In the entries below, find the line with "rewrite app_nil_r, Z.add_0_l" and print exactly every line from there up to and including the line with "Definition sample_node : CanonicalNode", with no other lines.
Segment Start: Working data
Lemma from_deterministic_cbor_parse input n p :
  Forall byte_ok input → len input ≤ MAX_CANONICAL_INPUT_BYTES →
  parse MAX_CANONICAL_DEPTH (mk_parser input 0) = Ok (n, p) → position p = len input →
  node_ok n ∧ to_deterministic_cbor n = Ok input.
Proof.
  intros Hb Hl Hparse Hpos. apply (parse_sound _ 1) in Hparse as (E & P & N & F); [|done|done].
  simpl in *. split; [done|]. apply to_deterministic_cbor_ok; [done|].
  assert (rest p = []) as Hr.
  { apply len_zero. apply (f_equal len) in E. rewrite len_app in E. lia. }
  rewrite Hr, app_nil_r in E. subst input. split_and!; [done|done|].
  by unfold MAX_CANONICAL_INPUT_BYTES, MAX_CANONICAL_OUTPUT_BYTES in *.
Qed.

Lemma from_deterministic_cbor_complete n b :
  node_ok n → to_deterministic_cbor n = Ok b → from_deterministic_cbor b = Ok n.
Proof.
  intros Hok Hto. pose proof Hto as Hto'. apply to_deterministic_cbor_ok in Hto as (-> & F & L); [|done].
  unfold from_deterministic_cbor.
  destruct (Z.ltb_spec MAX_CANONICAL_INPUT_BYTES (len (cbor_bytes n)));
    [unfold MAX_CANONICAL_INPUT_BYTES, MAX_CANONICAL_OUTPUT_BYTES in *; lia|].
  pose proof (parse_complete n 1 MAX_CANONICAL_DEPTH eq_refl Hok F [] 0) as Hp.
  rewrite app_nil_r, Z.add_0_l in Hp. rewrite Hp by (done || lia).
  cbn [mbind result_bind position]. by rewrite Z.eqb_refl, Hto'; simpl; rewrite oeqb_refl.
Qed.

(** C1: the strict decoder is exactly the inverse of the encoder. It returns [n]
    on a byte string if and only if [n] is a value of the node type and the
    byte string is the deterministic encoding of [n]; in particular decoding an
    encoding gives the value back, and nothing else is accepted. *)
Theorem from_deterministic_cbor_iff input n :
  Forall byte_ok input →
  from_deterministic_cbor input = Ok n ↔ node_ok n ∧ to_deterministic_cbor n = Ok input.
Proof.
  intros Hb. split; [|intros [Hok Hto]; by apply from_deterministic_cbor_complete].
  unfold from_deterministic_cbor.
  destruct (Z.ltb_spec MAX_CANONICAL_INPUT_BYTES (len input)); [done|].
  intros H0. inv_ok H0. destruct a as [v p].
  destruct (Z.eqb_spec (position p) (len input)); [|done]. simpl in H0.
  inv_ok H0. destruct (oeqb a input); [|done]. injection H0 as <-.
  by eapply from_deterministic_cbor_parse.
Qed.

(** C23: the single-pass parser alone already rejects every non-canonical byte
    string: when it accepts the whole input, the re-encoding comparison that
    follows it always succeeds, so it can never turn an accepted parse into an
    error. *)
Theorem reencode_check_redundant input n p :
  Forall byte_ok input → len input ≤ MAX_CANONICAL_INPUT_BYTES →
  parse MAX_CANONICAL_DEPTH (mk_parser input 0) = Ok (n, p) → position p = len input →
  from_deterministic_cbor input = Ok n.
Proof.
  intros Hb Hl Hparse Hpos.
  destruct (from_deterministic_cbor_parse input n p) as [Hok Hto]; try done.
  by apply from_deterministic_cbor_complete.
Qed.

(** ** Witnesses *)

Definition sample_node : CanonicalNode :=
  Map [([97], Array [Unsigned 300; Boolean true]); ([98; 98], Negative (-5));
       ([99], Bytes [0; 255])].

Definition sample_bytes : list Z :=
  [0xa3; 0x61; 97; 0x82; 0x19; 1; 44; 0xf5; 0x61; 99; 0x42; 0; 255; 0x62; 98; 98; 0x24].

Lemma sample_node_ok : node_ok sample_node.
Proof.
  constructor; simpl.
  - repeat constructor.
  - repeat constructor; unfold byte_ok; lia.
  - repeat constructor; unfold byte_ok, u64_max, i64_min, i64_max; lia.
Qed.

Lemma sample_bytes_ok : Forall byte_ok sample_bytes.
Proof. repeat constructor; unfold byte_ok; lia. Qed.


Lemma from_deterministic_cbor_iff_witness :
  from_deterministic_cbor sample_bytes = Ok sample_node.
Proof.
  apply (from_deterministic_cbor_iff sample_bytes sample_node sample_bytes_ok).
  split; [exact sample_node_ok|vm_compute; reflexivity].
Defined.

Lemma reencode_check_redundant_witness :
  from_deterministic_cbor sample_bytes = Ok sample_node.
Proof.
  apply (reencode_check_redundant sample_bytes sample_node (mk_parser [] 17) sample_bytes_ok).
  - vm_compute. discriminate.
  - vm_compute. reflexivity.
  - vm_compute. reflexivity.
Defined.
Segment End: Working data
Segment Start: Working data
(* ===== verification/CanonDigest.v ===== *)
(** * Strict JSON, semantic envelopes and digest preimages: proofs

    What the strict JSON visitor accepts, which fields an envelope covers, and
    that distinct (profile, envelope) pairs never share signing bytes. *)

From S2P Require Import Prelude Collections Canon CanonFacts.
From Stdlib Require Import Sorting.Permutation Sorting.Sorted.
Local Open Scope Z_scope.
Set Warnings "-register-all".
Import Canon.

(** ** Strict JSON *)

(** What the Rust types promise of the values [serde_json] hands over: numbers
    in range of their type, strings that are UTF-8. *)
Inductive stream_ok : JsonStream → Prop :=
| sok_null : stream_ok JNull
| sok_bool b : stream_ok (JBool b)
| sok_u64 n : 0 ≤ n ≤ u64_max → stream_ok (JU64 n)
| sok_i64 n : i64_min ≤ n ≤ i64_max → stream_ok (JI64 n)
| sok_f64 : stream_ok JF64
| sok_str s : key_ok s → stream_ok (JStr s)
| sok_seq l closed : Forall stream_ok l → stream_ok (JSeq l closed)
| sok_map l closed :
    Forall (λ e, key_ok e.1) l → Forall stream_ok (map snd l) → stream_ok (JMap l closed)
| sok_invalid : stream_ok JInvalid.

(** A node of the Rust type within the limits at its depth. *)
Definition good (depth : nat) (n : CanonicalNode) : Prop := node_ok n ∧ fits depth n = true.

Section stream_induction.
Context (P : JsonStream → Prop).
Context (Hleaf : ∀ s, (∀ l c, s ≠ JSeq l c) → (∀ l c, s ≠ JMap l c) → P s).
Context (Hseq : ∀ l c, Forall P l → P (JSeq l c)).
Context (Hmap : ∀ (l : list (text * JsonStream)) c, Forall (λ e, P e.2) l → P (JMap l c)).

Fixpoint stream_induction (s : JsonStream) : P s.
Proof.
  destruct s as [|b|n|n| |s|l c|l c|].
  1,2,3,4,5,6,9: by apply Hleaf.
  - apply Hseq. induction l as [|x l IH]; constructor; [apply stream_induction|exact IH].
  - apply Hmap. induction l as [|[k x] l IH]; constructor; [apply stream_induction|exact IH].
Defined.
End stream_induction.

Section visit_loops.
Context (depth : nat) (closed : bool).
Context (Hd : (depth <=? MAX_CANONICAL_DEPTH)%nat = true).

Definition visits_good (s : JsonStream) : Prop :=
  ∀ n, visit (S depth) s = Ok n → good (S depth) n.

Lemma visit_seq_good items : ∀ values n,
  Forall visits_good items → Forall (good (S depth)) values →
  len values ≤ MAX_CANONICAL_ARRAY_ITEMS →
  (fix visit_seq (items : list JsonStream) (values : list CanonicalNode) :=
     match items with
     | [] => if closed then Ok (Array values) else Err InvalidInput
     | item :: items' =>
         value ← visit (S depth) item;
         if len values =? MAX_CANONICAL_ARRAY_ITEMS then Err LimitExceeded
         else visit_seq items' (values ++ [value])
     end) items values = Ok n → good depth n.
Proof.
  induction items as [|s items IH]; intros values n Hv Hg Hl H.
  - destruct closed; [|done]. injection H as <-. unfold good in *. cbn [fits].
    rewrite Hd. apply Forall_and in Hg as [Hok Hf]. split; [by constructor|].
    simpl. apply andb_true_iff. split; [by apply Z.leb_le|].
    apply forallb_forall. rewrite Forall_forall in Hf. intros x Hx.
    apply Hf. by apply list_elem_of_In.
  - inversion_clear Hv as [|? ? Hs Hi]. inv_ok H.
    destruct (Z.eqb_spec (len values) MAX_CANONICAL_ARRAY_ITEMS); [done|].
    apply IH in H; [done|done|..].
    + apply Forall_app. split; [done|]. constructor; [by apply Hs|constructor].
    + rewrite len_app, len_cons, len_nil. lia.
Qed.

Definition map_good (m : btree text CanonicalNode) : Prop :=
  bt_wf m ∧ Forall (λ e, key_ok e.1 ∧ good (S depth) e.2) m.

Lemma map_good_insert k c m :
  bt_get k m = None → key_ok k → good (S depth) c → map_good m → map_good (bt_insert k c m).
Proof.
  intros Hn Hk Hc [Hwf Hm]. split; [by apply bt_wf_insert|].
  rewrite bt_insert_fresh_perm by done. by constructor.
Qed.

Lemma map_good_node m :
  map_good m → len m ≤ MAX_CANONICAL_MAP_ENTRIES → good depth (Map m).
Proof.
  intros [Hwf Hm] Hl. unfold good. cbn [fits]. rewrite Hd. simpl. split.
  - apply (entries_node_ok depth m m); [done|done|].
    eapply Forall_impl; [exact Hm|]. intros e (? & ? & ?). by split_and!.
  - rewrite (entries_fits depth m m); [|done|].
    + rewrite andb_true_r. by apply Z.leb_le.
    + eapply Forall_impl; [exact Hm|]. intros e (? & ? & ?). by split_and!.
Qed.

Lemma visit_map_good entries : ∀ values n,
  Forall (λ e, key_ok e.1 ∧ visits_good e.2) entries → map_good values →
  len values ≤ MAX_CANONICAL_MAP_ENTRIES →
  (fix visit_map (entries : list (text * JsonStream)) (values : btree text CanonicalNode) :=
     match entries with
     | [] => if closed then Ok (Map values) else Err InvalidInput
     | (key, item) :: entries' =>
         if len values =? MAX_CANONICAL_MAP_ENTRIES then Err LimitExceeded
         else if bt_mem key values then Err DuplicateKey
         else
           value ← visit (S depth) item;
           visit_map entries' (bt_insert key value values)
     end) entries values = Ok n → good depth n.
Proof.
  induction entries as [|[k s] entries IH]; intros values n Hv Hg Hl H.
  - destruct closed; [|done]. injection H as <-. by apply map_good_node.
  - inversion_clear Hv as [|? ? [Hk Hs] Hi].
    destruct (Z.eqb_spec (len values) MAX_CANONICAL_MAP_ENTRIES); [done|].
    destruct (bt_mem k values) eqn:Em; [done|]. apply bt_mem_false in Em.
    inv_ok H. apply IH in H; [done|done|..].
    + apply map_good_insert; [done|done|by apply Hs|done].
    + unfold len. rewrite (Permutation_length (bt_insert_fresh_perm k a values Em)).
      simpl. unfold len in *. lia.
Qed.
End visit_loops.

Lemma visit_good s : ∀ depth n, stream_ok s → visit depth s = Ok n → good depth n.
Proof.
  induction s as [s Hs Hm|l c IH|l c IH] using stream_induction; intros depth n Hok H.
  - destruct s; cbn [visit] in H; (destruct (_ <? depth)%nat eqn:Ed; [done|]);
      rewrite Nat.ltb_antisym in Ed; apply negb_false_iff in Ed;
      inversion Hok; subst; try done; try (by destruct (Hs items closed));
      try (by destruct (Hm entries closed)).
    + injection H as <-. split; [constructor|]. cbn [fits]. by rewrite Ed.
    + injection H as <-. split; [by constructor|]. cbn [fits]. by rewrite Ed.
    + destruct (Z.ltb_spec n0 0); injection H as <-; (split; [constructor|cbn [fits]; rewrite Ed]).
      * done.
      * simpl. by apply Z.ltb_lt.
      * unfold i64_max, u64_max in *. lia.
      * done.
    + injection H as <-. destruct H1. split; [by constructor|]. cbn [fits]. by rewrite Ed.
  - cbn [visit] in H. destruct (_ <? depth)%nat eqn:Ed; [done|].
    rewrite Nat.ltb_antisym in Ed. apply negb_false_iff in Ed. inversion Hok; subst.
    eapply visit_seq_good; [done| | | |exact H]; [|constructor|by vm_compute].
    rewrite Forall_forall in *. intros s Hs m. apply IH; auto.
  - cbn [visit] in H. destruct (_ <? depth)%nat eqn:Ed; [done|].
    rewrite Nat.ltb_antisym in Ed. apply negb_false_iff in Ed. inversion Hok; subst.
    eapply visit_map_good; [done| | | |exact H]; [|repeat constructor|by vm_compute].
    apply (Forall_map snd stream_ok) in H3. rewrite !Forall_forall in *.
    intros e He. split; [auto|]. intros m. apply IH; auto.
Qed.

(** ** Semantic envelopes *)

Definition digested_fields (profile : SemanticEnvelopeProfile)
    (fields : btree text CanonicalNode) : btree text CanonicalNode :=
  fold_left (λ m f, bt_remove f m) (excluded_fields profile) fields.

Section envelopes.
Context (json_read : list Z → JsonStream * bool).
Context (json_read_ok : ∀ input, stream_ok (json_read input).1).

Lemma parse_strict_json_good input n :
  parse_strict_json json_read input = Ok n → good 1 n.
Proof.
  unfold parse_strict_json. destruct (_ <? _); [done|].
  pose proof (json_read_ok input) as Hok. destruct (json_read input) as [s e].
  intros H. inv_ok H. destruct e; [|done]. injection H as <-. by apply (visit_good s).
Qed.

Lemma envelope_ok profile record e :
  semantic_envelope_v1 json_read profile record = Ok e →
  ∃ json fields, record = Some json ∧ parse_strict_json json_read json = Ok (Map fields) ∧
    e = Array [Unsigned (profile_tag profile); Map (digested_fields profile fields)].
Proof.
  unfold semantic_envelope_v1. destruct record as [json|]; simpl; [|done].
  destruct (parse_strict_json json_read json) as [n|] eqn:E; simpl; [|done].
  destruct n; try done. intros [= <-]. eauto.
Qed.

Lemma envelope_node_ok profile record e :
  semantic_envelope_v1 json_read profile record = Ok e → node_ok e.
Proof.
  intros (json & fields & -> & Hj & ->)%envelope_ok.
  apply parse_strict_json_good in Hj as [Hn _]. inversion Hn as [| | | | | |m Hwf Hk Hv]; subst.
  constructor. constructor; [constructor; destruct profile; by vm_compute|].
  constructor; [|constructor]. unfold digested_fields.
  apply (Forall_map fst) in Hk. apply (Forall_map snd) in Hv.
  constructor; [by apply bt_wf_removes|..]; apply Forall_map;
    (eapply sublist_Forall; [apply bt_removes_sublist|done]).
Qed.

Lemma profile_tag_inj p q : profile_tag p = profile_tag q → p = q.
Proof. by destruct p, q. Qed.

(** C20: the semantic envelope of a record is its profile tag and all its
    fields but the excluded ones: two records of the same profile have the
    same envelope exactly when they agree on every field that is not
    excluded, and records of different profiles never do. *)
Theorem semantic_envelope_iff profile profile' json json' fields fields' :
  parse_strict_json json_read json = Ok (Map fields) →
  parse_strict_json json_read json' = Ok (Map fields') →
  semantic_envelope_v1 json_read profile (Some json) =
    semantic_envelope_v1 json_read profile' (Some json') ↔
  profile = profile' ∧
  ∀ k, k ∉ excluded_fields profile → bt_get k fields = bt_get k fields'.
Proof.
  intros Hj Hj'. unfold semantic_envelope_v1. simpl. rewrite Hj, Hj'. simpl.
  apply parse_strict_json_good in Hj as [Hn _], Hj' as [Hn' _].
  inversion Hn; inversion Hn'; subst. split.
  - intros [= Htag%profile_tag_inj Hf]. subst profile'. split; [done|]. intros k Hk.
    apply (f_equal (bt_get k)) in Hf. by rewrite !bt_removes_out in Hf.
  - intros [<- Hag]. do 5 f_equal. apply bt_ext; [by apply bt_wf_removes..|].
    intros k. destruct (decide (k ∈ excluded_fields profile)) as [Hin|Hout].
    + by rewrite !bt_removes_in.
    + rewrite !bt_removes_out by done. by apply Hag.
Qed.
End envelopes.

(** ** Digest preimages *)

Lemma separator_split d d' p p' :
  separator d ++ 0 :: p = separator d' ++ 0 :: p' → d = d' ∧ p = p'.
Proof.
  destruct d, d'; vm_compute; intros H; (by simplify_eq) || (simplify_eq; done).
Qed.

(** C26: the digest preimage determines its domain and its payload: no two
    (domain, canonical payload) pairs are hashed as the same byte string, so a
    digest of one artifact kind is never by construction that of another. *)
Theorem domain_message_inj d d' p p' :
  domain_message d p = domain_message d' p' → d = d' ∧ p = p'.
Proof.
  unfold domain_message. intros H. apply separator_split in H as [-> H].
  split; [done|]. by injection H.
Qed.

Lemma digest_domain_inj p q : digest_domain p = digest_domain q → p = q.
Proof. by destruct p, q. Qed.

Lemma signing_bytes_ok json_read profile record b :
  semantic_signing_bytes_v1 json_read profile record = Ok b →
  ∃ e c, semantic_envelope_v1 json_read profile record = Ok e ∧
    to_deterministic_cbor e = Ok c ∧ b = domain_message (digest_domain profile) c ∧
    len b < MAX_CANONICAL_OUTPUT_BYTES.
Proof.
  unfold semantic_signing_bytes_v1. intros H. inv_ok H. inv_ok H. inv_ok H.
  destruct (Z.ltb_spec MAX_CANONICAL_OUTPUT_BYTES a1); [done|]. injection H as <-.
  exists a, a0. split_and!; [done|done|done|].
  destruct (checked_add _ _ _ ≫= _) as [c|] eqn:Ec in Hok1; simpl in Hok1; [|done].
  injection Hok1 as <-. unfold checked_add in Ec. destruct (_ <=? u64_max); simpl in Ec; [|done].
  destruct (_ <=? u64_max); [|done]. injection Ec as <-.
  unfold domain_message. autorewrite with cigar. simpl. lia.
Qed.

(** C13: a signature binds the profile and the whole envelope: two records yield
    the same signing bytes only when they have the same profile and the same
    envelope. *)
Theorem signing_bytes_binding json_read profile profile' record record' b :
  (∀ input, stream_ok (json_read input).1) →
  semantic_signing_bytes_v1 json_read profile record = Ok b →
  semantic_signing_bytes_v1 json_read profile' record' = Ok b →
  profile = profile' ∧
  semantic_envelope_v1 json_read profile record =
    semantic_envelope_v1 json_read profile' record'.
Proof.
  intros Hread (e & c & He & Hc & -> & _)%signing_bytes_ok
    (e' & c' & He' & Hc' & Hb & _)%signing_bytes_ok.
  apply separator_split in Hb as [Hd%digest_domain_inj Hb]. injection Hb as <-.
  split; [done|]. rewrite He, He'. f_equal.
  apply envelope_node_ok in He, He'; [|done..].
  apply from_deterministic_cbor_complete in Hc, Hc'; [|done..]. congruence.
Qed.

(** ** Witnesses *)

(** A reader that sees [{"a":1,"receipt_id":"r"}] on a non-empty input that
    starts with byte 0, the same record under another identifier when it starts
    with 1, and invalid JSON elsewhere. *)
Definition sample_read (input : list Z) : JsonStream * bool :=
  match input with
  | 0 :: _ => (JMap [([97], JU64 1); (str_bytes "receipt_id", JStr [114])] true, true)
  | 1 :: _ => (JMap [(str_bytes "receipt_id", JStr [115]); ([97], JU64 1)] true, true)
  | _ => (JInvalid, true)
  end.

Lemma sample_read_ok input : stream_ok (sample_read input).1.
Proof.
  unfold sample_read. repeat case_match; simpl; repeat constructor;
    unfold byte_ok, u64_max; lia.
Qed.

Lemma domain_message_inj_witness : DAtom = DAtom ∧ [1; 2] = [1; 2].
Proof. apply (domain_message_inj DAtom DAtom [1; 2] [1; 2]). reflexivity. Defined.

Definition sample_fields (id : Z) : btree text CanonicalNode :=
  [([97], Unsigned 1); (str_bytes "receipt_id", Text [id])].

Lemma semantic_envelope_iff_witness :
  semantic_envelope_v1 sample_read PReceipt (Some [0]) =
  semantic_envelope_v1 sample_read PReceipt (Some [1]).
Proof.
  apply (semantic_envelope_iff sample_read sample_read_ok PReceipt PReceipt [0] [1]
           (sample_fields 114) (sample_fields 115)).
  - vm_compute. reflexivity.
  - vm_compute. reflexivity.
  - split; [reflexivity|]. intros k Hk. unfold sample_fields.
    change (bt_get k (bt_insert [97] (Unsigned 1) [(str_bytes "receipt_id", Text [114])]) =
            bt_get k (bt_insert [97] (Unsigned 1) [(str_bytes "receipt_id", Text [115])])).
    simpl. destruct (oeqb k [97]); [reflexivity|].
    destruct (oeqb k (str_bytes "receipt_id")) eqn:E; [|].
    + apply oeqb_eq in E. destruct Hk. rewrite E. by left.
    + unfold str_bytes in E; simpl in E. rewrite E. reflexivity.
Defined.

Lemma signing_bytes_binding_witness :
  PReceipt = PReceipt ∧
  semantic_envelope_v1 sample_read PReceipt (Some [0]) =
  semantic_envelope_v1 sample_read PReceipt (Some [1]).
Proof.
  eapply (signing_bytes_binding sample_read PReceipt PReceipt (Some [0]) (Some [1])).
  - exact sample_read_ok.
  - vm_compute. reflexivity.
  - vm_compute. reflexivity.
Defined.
Segment End: Working data
● Response to the task:
  rewrite app_nil_r, Z.add_0_l in Hp. rewrite Hp by (done || lia).
  cbn [mbind result_bind position]. by rewrite Z.eqb_refl, Hto'; simpl; rewrite oeqb_refl.
Qed.

(** C1: the strict decoder is exactly the inverse of the encoder. It returns [n]
    on a byte string if and only if [n] is a value of the node type and the
    byte string is the deterministic encoding of [n]; in particular decoding an
    encoding gives the value back, and nothing else is accepted. *)
Theorem from_deterministic_cbor_iff input n :
  Forall byte_ok input →
  from_deterministic_cbor input = Ok n ↔ node_ok n ∧ to_deterministic_cbor n = Ok input.
Proof.
  intros Hb. split; [|intros [Hok Hto]; by apply from_deterministic_cbor_complete].
  unfold from_deterministic_cbor.
  destruct (Z.ltb_spec MAX_CANONICAL_INPUT_BYTES (len input)); [done|].
  intros H0. inv_ok H0. destruct a as [v p].
  destruct (Z.eqb_spec (position p) (len input)); [|done]. simpl in H0.
  inv_ok H0. destruct (oeqb a input); [|done]. injection H0 as <-.
  by eapply from_deterministic_cbor_parse.
Qed.

(** C23: the single-pass parser alone already rejects every non-canonical byte
    string: when it accepts the whole input, the re-encoding comparison that
    follows it always succeeds, so it can never turn an accepted parse into an
    error. *)
Theorem reencode_check_redundant input n p :
  Forall byte_ok input → len input ≤ MAX_CANONICAL_INPUT_BYTES →
  parse MAX_CANONICAL_DEPTH (mk_parser input 0) = Ok (n, p) → position p = len input →
  from_deterministic_cbor input = Ok n.
Proof.
  intros Hb Hl Hparse Hpos.
  destruct (from_deterministic_cbor_parse input n p) as [Hok Hto]; try done.
  by apply from_deterministic_cbor_complete.
Qed.

(** ** Witnesses *)

Definition sample_node : CanonicalNode :=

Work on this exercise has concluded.